(* ===== verification/ProdDatabaseTests.v ===== *)
(** * The unit tests of the production database

    src/runtime/production/ut/database.cpp, translated statement by statement,
    on the adapter of ProdDatabase.v over a RocksDB that is a parameter. The
    theorem is that the tests pass on every RocksDB that keeps its documented
    promises ([RocksDBLaws], [RocksOpenLaws]), if the databases do not exist
    before. *)

From stdpp Require Import sorting.
From S2P Require Import Prelude.
From S2P Require Import Result.
From S2P Require Import RtTypes.
From S2P Require Import KVInterface.
From S2P Require Import Serde.
From S2P Require Import IDatabase.
From S2P Require Import KVStorage.
From S2P Require Import ProdDatabase.
From S2P Require Import UnitTests.

Local Open Scope Z_scope.

(** [kv::Open] on the production database. *)
Definition kv_Open {R : RocksDB} `{CSerde K} (Cmp : K → K → bool) (type_name path : string) (options : Options)
    (files : rocks_files) : outcome (Result Database DBError * rocks_files) :=
  verify (match opt_comparator options with None => true | Some _ => false end)
    "KVStorage user-defined comparator are not allowed";;
  let options := MkOptions (Some (Comparator Cmp type_name)) (create_if_missing options) in
  '(db, files) ← ProdDatabase.Open path options files;
  Done (match db with
        | Err e => Err e
        | Ok handle => Ok handle
        end, files).

Module ProductionDatabase.
Section tests.
Context {R : RocksDB} (type_name : string) (files : rocks_files).

Abbreviation open cmp path create := (kv_Open cmp type_name path (MkOptions None create)).

Definition SimplyWorks : test :=
  '(maybe_kv, _) ← open Z.ltb "/tmp/testing_simply_works" true files;
  kv ← GetValue maybe_kv;
  r1 ← KVStorage.Get (V := Z) 42 kv;
  r2 ← KVStorage.Get (V := Z) 42 kv; e2 ← GetError r2;
  '(put, kv) ← KVStorage.Put 42 24 kv; ExpectOk put;;
  r3 ← KVStorage.Get 42 kv; v3 ← GetValue r3;
  '(del, kv) ← KVStorage.Delete 42 kv; ExpectOk del;;
  r4 ← KVStorage.Get (V := Z) 42 kv;
  Done [HasError r1; EXPECT_EQ (db_error_type e2) DBNotFound; EXPECT_EQ v3 24; HasError r4].

Definition MissingDb : test :=
  '(kv, _) ← open Z.ltb "/tmp/testing_missing_db" false files;
  e ← GetError kv;
  Done [EXPECT_EQ (db_error_type e) DBInvalidArgument].

Definition DeleteRangeTest : test :=
  '(maybe_kv, _) ← open Z.ltb "/tmp/testing_delete_range" true files;
  kv ← GetValue maybe_kv;
  '(put, kv) ← KVStorage.Put 42 24 kv; ExpectOk put;;
  r1 ← KVStorage.Get 42 kv; v1 ← GetValue r1;
  '(del, kv) ← KVStorage.DeleteRange 42 43 kv; ExpectOk del;;
  r2 ← KVStorage.Get (V := Z) 42 kv;
  '(put, kv) ← KVStorage.Put 43 24 kv; ExpectOk put;;
  '(del, kv) ← KVStorage.DeleteRange 42 43 kv; ExpectOk del;;
  r3 ← KVStorage.Get 43 kv; v3 ← GetValue r3;
  Done [EXPECT_EQ v1 24; HasError r2; EXPECT_EQ v3 24].

(** The loop over the iterator; the last [Next] leaves it at the end. *)
Definition check_entry (index : Z) (s : list bool * rocks_iterator) : outcome (list bool * rocks_iterator) :=
  let '(expectations, iterator) := s in
  valid ← KVStorage.Iterator_Valid iterator;
  key ← KVStorage.Iterator_GetKey (K := Z) iterator;
  value ← KVStorage.Iterator_GetValue (V := Z) iterator;
  iterator ← KVStorage.Iterator_Next iterator;
  Done (expectations ++ [valid; EXPECT_EQ key index; EXPECT_EQ value (index + 200)], iterator).

Definition IteratorTest : test :=
  '(maybe_kv, _) ← open Z.ltb "/tmp/testing_iterator" true files;
  kv ← GetValue maybe_kv;
  kv ← for_each (range 0 200) (λ index kv,
         '(put, kv) ← KVStorage.Put index (index + 200) kv; ExpectOk put;; Done kv) kv;
  let iterator := KVStorage.Iterator_SeekToFirst (KVStorage.NewIterator kv) in
  kv ← for_each (range 50 100) (λ index kv, '(del, kv) ← KVStorage.Delete index kv; ExpectOk del;; Done kv) kv;
  '(expectations, iterator) ← for_each (range 0 200) check_entry ([], iterator);
  valid ← KVStorage.Iterator_Valid iterator;
  '(del, kv) ← KVStorage.DeleteRange 0 200 kv; ExpectOk del;;
  Done (expectations ++ [EXPECT_FALSE valid]).

Definition OpenDatabaseTwice : test :=
  '(kv1, files) ← open Z.ltb "/tmp/testing_open_database_twice" true files;
  _ ← GetValue kv1;
  '(kv2, _) ← open Z.ltb "/tmp/testing_open_database_twice" true files;
  e ← GetError kv2;
  Done [EXPECT_EQ (db_error_type e) DBInternal].

Definition check_string_entry (e : string * Z) (s : list bool * rocks_iterator)
    : outcome (list bool * rocks_iterator) :=
  let '(expectations, iterator) := s in
  valid ← KVStorage.Iterator_Valid iterator;
  key ← KVStorage.Iterator_GetKey (K := string) iterator;
  value ← KVStorage.Iterator_GetValue (V := Z) iterator;
  iterator ← KVStorage.Iterator_Next iterator;
  Done (expectations ++ [valid; EXPECT_EQ key e.1; EXPECT_EQ value e.2], iterator).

== Required action ==
All of the records above need to be printed again exactly as they appear.

== Your solution ==
(* ===== verification/ProdDatabaseTests.v ===== *)
(** * The unit tests of the production database

    src/runtime/production/ut/database.cpp, translated statement by statement,
    on the adapter of ProdDatabase.v over a RocksDB that is a parameter. The
    theorem is that the tests pass on every RocksDB that keeps its documented
    promises ([RocksDBLaws], [RocksOpenLaws]), if the databases do not exist
    before. *)

From stdpp Require Import sorting.
From S2P Require Import Prelude.
From S2P Require Import Result.
From S2P Require Import RtTypes.
From S2P Require Import KVInterface.
From S2P Require Import Serde.
From S2P Require Import IDatabase.
From S2P Require Import KVStorage.
From S2P Require Import ProdDatabase.
From S2P Require Import UnitTests.

Local Open Scope Z_scope.

(** [kv::Open] on the production database. *)
Definition kv_Open {R : RocksDB} `{CSerde K} (Cmp : K → K → bool) (type_name path : string) (options : Options)
    (files : rocks_files) : outcome (Result Database DBError * rocks_files) :=
  verify (match opt_comparator options with None => true | Some _ => false end)
    "KVStorage user-defined comparator are not allowed";;
  let options := MkOptions (Some (Comparator Cmp type_name)) (create_if_missing options) in
  '(db, files) ← ProdDatabase.Open path options files;
  Done (match db with
        | Err e => Err e
        | Ok handle => Ok handle
        end, files).

Module ProductionDatabase.
Section tests.
Context {R : RocksDB} (type_name : string) (files : rocks_files).

Abbreviation open cmp path create := (kv_Open cmp type_name path (MkOptions None create)).

Definition SimplyWorks : test :=
  '(maybe_kv, _) ← open Z.ltb "/tmp/testing_simply_works" true files;
  kv ← GetValue maybe_kv;
  r1 ← KVStorage.Get (V := Z) 42 kv;
  r2 ← KVStorage.Get (V := Z) 42 kv; e2 ← GetError r2;
  '(put, kv) ← KVStorage.Put 42 24 kv; ExpectOk put;;
  r3 ← KVStorage.Get 42 kv; v3 ← GetValue r3;
  '(del, kv) ← KVStorage.Delete 42 kv; ExpectOk del;;
  r4 ← KVStorage.Get (V := Z) 42 kv;
  Done [HasError r1; EXPECT_EQ (db_error_type e2) DBNotFound; EXPECT_EQ v3 24; HasError r4].

Definition MissingDb : test :=
  '(kv, _) ← open Z.ltb "/tmp/testing_missing_db" false files;
  e ← GetError kv;
  Done [EXPECT_EQ (db_error_type e) DBInvalidArgument].

Definition DeleteRangeTest : test :=
  '(maybe_kv, _) ← open Z.ltb "/tmp/testing_delete_range" true files;
  kv ← GetValue maybe_kv;
  '(put, kv) ← KVStorage.Put 42 24 kv; ExpectOk put;;
  r1 ← KVStorage.Get 42 kv; v1 ← GetValue r1;
  '(del, kv) ← KVStorage.DeleteRange 42 43 kv; ExpectOk del;;
  r2 ← KVStorage.Get (V := Z) 42 kv;
  '(put, kv) ← KVStorage.Put 43 24 kv; ExpectOk put;;
  '(del, kv) ← KVStorage.DeleteRange 42 43 kv; ExpectOk del;;
  r3 ← KVStorage.Get 43 kv; v3 ← GetValue r3;
  Done [EXPECT_EQ v1 24; HasError r2; EXPECT_EQ v3 24].

(** The loop over the iterator; the last [Next] leaves it at the end. *)
Definition check_entry (index : Z) (s : list bool * rocks_iterator) : outcome (list bool * rocks_iterator) :=
  let '(expectations, iterator) := s in
  valid ← KVStorage.Iterator_Valid iterator;
  key ← KVStorage.Iterator_GetKey (K := Z) iterator;
  value ← KVStorage.Iterator_GetValue (V := Z) iterator;
  iterator ← KVStorage.Iterator_Next iterator;
  Done (expectations ++ [valid; EXPECT_EQ key index; EXPECT_EQ value (index + 200)], iterator).

Definition IteratorTest : test :=
  '(maybe_kv, _) ← open Z.ltb "/tmp/testing_iterator" true files;
  kv ← GetValue maybe_kv;
  kv ← for_each (range 0 200) (λ index kv,
         '(put, kv) ← KVStorage.Put index (index + 200) kv; ExpectOk put;; Done kv) kv;
  let iterator := KVStorage.Iterator_SeekToFirst (KVStorage.NewIterator kv) in
  kv ← for_each (range 50 100) (λ index kv, '(del, kv) ← KVStorage.Delete index kv; ExpectOk del;; Done kv) kv;
  '(expectations, iterator) ← for_each (range 0 200) check_entry ([], iterator);
  valid ← KVStorage.Iterator_Valid iterator;
  '(del, kv) ← KVStorage.DeleteRange 0 200 kv; ExpectOk del;;
  Done (expectations ++ [EXPECT_FALSE valid]).

Definition OpenDatabaseTwice : test :=
  '(kv1, files) ← open Z.ltb "/tmp/testing_open_database_twice" true files;
  _ ← GetValue kv1;
  '(kv2, _) ← open Z.ltb "/tmp/testing_open_database_twice" true files;
  e ← GetError kv2;
  Done [EXPECT_EQ (db_error_type e) DBInternal].

Definition check_string_entry (e : string * Z) (s : list bool * rocks_iterator)
    : outcome (list bool * rocks_iterator) :=
  let '(expectations, iterator) := s in
  valid ← KVStorage.Iterator_Valid iterator;
  key ← KVStorage.Iterator_GetKey (K := string) iterator;
  value ← KVStorage.Iterator_GetValue (V := Z) iterator;
  iterator ← KVStorage.Iterator_Next iterator;
  Done (expectations ++ [valid; EXPECT_EQ key e.1; EXPECT_EQ value e.2], iterator).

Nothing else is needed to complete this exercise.